Mexico rejects US intervention after Trump outlines drug cartel plan
- Published
Mexico's president has rejected any US intervention in his country, after President Donald Trump said US forces were willing to "go in and clear out" drug cartels.
"Co-operation, yes; intervention, no," Andrés Manuel López Obrador said in response to Mr Trump's comments.
The US president announced in a Tuesday interview he would legally designate Mexican drug gangs as terrorist groups.
Earlier this month nine US citizens were killed in an ambush in Mexico.
The victims - three women and six children who also had Mexican nationality - were killed while travelling through a remote area in the north of the country.
After the attack, the victims' Mormon community - the LeBarons - petitioned the White House to list the cartels as terror groups.
The legal move outlined by Mr Trump would enable a wider scope of action against them.
Speaking at a news conference in Mexico City on Wednesday, President López Obrador said Mexicans "had nothing to fear" and that the foreign minister, Marcelo Ebrard, would address the issue after the US Thanksgiving holiday on Thursday.
On Twitter, Mr Ebrard said he was already in contact with US authorities, external and that his efforts would be focused on "defending [Mexico's] sovereignty and its own decisions".
Earlier, he said Mexico "would never accept" any violation of its sovereignty and that the government was committed to tackling transnational organised crime, adding: "Mutual respect is the basis for co-operation".
In the interview, President Trump told conservative media figure Bill O'Reilly, a former Fox News host, that he had been working on the process of designating the drug cartels as terrorist organisations "for the last 90 days".
He added that he had told his Mexican counterpart that the US was willing to launch operations against the cartels inside Mexico. "He so far has rejected the offer," Mr Trump said, "but at some point something has to be done".

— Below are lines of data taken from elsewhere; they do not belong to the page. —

(* ===== verification/EgPolicies.v ===== *)
(** * EgPolicies: from EnvoyExtensionPolicies to external processors

    pkg/envoygateway/gatewayapi/envoyextensionpolicy.go and backend.go: the order
    in which the policies are visited, the processors that are built from one and
    the back ends of a processor, up to the configuration of the filter
    (EgExtProc).  Drafts: the functions do not pass their arguments on, and the
    name, the authority and the settings of a service come from names that no
    file declares; they are parameters. *)

From S2P Require Import Prelude GoStd EgMessage EgExtProc.

(** ** Visiting the policies *)

Section Visit.

(** The targets of one policy of the given kind. *)
Definition targets_of (kind : string) (policy : EnvoyExtensionPolicy) : list TargetRef :=
  filter (fun t => tr_Kind t = kind) (eep_TargetRefs policy).

(** The calls of the two loops, each with its policy and target: those for
    routes, then those for gateways. *)
Definition visit (kind : string) (policies : list EnvoyExtensionPolicy) : list (EnvoyExtensionPolicy * TargetRef) :=
  concat (map (fun p => map (pair p) (targets_of kind p)) policies).

Definition ProcessEnvoyExtensionPolicies (policies : list EnvoyExtensionPolicy)
    : list (EnvoyExtensionPolicy * TargetRef) :=
  visit KindHTTPRoute policies ++ visit KindGateway policies.

Lemma elem_of_visit kind policies p t :
  (p, t) ∈ visit kind policies <-> p ∈ policies /\ t ∈ eep_TargetRefs p /\ tr_Kind t = kind.
Proof.
  unfold visit, targets_of. rewrite list_elem_of_In, in_concat. split.
  - intros (l & (q & <- & Hq)%in_map_iff & Hx). apply in_map_iff in Hx as (u & [= <- <-] & Hu).
    apply list_elem_of_In in Hu, Hq. apply list_elem_of_filter in Hu as [??]. done.
  - intros (Hp & Ht & Hk). eexists. split; [apply in_map_iff; exists p; split; [done|by apply list_elem_of_In]|].
    apply in_map_iff. exists t. split; [done|]. apply list_elem_of_In, list_elem_of_filter. done.
Qed.

(** Exactly the route and gateway targets are processed, and no gateway before a
    route. *)
Lemma policies_visited policies :
  (forall p t, (p, t) ∈ ProcessEnvoyExtensionPolicies policies <->
     p ∈ policies /\ t ∈ eep_TargetRefs p /\ (tr_Kind t = KindHTTPRoute \/ tr_Kind t = KindGateway)) /\
  (forall i j a b, ProcessEnvoyExtensionPolicies policies !! i = Some a ->
     ProcessEnvoyExtensionPolicies policies !! j = Some b ->
     tr_Kind a.2 = KindGateway -> tr_Kind b.2 = KindHTTPRoute -> (j < i)%nat).
Proof.
  unfold ProcessEnvoyExtensionPolicies. split.
  - intros p t. rewrite elem_of_app, !elem_of_visit. naive_solver.
  - intros i j a b Ha Hb Hka Hkb.
    apply lookup_app_Some in Ha as [Ha|[Hi Ha]].
    { apply list_elem_of_lookup_2 in Ha. destruct a. apply elem_of_visit in Ha as (_ & _ & Hk). cbn in Hka. by rewrite Hk in Hka. }
    apply lookup_app_Some in Hb as [Hb|[Hj Hb]]; [apply lookup_lt_Some in Hb; lia|].
    apply list_elem_of_lookup_2 in Hb. destruct b. apply elem_of_visit in Hb as (_ & _ & Hk). cbn in Hkb. by rewrite Hk in Hkb.
Qed.
End Visit.

(** ** Back ends *)

(** ir.DestinationSetting and ir.RouteDestination. *)
Record DestinationSetting := { ds_Name : string; ds_Endpoints : list string }.
Record RouteDestination := { rd_Name : string; rd_Settings : list (option DestinationSetting) }.

(** A back end of a processor: its kind and its name. *)
Record ExtBackend := { xb_Kind : option string; xb_Name : string }.
Record ExtProcSpec := {
  xs_BackendRefs : list ExtBackend;
  xs_RequestHeader : bool; xs_RequestBody : option string;
  xs_ResponseHeader : bool; xs_ResponseBody : option string
}.

Section Build.
Context {BM : BodyModes}.
Variable KindBackend : string.
(** The undeclared functions and names. *)
Variable processServiceDestinationSetting : ExtBackend -> string + DestinationSetting.
Variable ext_name : ExtProcSpec -> string.
Variable ext_authority : ExtProcSpec -> string.

(** Only services are resolved; the error of a service is returned as nil with
    the setting it came with, and the other kinds are nil too. *)
Definition processExtServiceDestination (backendRef : ExtBackend) : option DestinationSetting :=
  switch (default KindService (xb_Kind backendRef))
    [(KindService, match processServiceDestinationSetting backendRef with inr d => Some d | inl _ => None end);
     (KindServiceImport, None); (KindBackend, None)] None.

(** The settings are collected and dropped: the destination is the zero value. *)
Definition translateExtServiceBackendRefs (extProc : ExtProcSpec) : string + RouteDestination :=
  let ds := map processExtServiceDestination (xs_BackendRefs extProc) in
  inr {| rd_Name := ""; rd_Settings := [] |}.

(** The processing modes are not set. *)
Definition buildExtProc (extProc : ExtProcSpec) : string + (ExtProc * RouteDestination) :=
  match translateExtServiceBackendRefs extProc with
  | inl err => inl err
  | inr routeDestination =>
      inr ({| xp_Name := ext_name extProc; xp_Authority := ext_authority extProc;
              xp_DestinationName := rd_Name routeDestination;
              RequestHeaderProcessing := false; RequestBodyProcessingMode := None;
              ResponseHeaderProcessing := false; ResponseBodyProcessingMode := None |}, routeDestination)
  end.

(** A processor that cannot be built is skipped. *)
Definition buildExtProcs (specs : list ExtProcSpec) : list (ExtProc * RouteDestination) :=
  omap (fun s => match buildExtProc s with inr p => Some p | inl _ => None end) specs.

(** A policy's processors do nothing.  Each processor of a policy gets its
    filter, in order and under its name, but the filter's gRPC service is the
    empty cluster and its mode sends neither headers, nor bodies, nor trailers,
    whatever back ends and modes the policy asks for: its settings are dropped
    and its modes never read. *)
Theorem policy_processors_inert (specs : list ExtProcSpec) :
  map (fun p => xp_Name p.1) (buildExtProcs specs) = map ext_name specs /\
  forall p, p ∈ buildExtProcs specs ->
    rd_Settings p.2 = [] /\ ClusterName (extProcConfig p.1) = ""%string /\
    processingMode (extProcConfig p.1) =
      {| RequestHeaderMode := SKIP; ResponseHeaderMode := SKIP; RequestBodyMode := NONE; ResponseBodyMode := NONE;
         RequestTrailerMode := SKIP; ResponseTrailerMode := SKIP |}.
Proof.
  split.
  - induction specs as [|s specs IH]; [done|]. cbn. by rewrite <- IH.
  - intros p Hp. apply list_elem_of_omap in Hp as (s & _ & Hs). cbn in Hs. injection Hs as <-. done.
Qed.

(** The kinds of back ends. *)
Lemma backend_kinds b :
  KindBackend <> KindService ->
  (xb_Kind b = Some KindBackend \/ xb_Kind b = Some KindServiceImport -> processExtServiceDestination b = None) /\
  (xb_Kind b = None -> processExtServiceDestination b =
     match processServiceDestinationSetting b with inr d => Some d | inl _ => None end).
Proof.
  intros Hk. unfold processExtServiceDestination. split.
  - intros [->| ->]; cbn; [|done]. rewrite decide_False by done. by repeat case_decide.
  - intros ->. by cbn.
Qed.
End Build.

What would the designation mean?
When a group is designated as a terrorist organisation in the US, it becomes illegal for people in the country to knowingly offer support. The group's members are also banned from entering the US and, if they are already in the country, they face being deported.
If financial institutions discover they hold funds connected to the group, they are required to block the money and alert the US Treasury Department. Some analysts suggest the designation could affect the supply of weapons to the cartels.
Earlier this year a US government study traced more than 150,000 firearms, external, including assault rifles, back from Mexican criminals to gun shops and factories in the US. Under anti-terror laws, those who purchase the guns for the cartels could face much heavier penalties.
Other analysts suggest the designation could complicate possible Mexican government negotiations with cartels as well as efforts by US agencies and organisations to support peace efforts.
In an earlier statement, Mexico's foreign ministry said the country wanted measures to reduce the flow of weapons and money from the US to the cartels as well as efforts to stop the movement of drugs across its territory and over the US border.
How powerful are the cartels?
Mexico's brutal drug war claims thousands of lives every year, as powerful trafficking groups battle for territory and influence. In 2017 more than 30,000 people were killed in the country, with the murder rate having more than tripled since 2006.
The cartels control vast areas and are also responsible for political corruption, assassinations and kidnappings. Earlier this week at least 13 police officers were killed in an ambush in the western state of Michoacán in an attack believed to have been carried out by the Jalisco New Generation cartel.
In a now-notorious incident in October, hundreds of gunmen from the Sinaloa cartel overpowered security forces in the Sinaloa state capital, Culiacán, taking troops hostage and eventually forcing the government to release a captured cartel leader, Ovidio Guzmán, son of former drug lord Joaquín "El Chapo" Guzmán.
President López Obrador has opted for a non-confrontational approach to the cartels, instead making tackling inequality central to his efforts under a policy dubbed "abrazos, no balazos" - hugs not bullets.
But this policy has come in for criticism after what happened in Culiacán. The US government has described the Sinaloa Cartel as one of the largest drug-trafficking organisations in the world.
In July its former leader "El Chapo" Guzmán was sentenced to life in prison in the US. But the group continues to make billions of dollars from trafficking illicit narcotics to the US, Europe and Asia, experts say.
Meanwhile the Jalisco cartel is believed to have assets worth more than $20bn (£15.5bn) and is one of the main distributors of synthetic drugs on the continent.
It has gained notoriety for attacks on security forces and public officials, including the downing of an army helicopter with a rocket-propelled grenade.